The industrial waste residue has great pollution to the environment, and the disposal method generally adopted at present mainly comprises several modes such as incineration method, chemical treatment method, landfill method and the like, the landfill method is widely used due to low cost and simple technical requirements, and the method is used for disposing the industrial waste residue by a landfill method, burying harmful waste and having to realize safe landfill. The method comprises the steps of treating industrial waste residues by a landfill method, examining geology and hydrology in advance, selecting a proper site, and arranging an anti-seepage system at the bottom of the landfill to ensure that harmful substances in the waste residues do not leak into underground water along with leachate to pollute the underground water and soil.

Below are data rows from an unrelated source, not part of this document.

(* ===== verification/BrokerEndpoint.v ===== *)
(** * The endpoints of the broker are connections

    asio_bind/endpoint.hpp passes what the broker asks an endpoint to its
    [basic_connection], with packet identifiers of two bytes. *)
From S2P Require Import PacketBuilder.
From S2P Require Import Prelude Boost Packet Store PacketIdManager ConnectionState ConnectionRecv.
From S2P Require Import BrokerState.

Section endpoint.
Context {M : Type} {PM : PacketIdManager M} {BE : BoostEndian} {BMI : BoostMultiIndex}.
Abbreviation conn := (connection M pidb).

(** a call that returns leaves its state, any other changes nothing *)
Definition call_result {A} (default : A) (p : prog M pidb A) (c : conn) : A * conn :=
  match p c with ConnectionState.Return a c' _ => (a, c') | _ => (default, c) end.

#[export] Instance connection_endpoint : Endpoint := {
  endpoint := conn;
  ep_protocol_version := ConnectionRecv.get_protocol_version pidb;
  ep_acquire_unique_packet_id := call_result None (ConnectionRecv.acquire_unique_packet_id pidb);
  ep_register_packet_id pid := call_result false (ConnectionRecv.register_packet_id pidb pid);
  ep_is_publish_processing := ConnectionRecv.is_publish_processing pidb;
  ep_get_stored_packets := ConnectionRecv.get_stored_packets pidb;
  ep_get_qos2_publish_handled_pids := ConnectionRecv.get_qos2_publish_handled_pids pidb;
  ep_restore_qos2_publish_handled_pids pids c := snd (call_result tt (ConnectionRecv.restore_qos2_publish_handled_pids pidb pids) c);
}.

(** the identifier is one that was free, and there is none only when all are
    in use *)
Lemma endpoint_acquires {max} {PMO : PacketIdManagerOk M max} (c : conn) : pm_ok (pid_man_ c) ->
  match ep_acquire_unique_packet_id (Endpoint := connection_endpoint) c with
  | (Some pid, c') => 1 <= pid <= max /\ is_used_id pid (pid_man_ c) = false /\ is_used_id pid (pid_man_ c') = true /\ pm_ok (pid_man_ c')
  | (None, _) => forall pid, is_used_id pid (pid_man_ c) = true
  end.
Proof.
  intros Hc. pose proof (acquire_unique_id_spec (pid_man_ c) Hc) as H. unfold ep_acquire_unique_packet_id, connection_endpoint, call_result,
    ConnectionRecv.acquire_unique_packet_id, gets, modify, mbind, prog_bind, mret, prog_ret. destruct (acquire_unique_id (pid_man_ c)) as [[v|] m] eqn:Hacq; cbn in H |- *; [|apply H].
  destruct H as (Hv & Hfree & _ & Hok & Hused). split; [done|]. split; [done|]. rewrite Hused, Z.eqb_refl. done.
Qed.
End endpoint.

A large amount of leachate is generated in the landfill of the industrial waste residue field, and the existing anti-seepage system of the landfill of the industrial waste residue has the following characteristics:

(1) the structure is single, and leachate easily permeates an impermeable layer or directly enters underground water due to the damage of the impermeable layer, so that the underground water is seriously polluted;

(2) the geomembrane has high requirements, if the geomembrane impervious layer is broken and perforated, the leachate easily penetrates through the impervious layer to pollute the underground water, particularly a dangerous waste landfill site, the risk is high, the underground water inverted drainage system is laid under the inverted drainage pipe of the leachate, and the risk of the leachate entering the underground water inverted drainage system is high.

SUMMERY OF THE UTILITY MODEL

The utility model aims to solve at least one technical problem in the prior art, and provides a slag yard seepage-proofing structure which can solve the problem that seepage liquid easily permeates a seepage-proofing layer or directly enters underground water due to the breakage of the seepage-proofing layer to cause serious pollution to the underground water due to a single structure.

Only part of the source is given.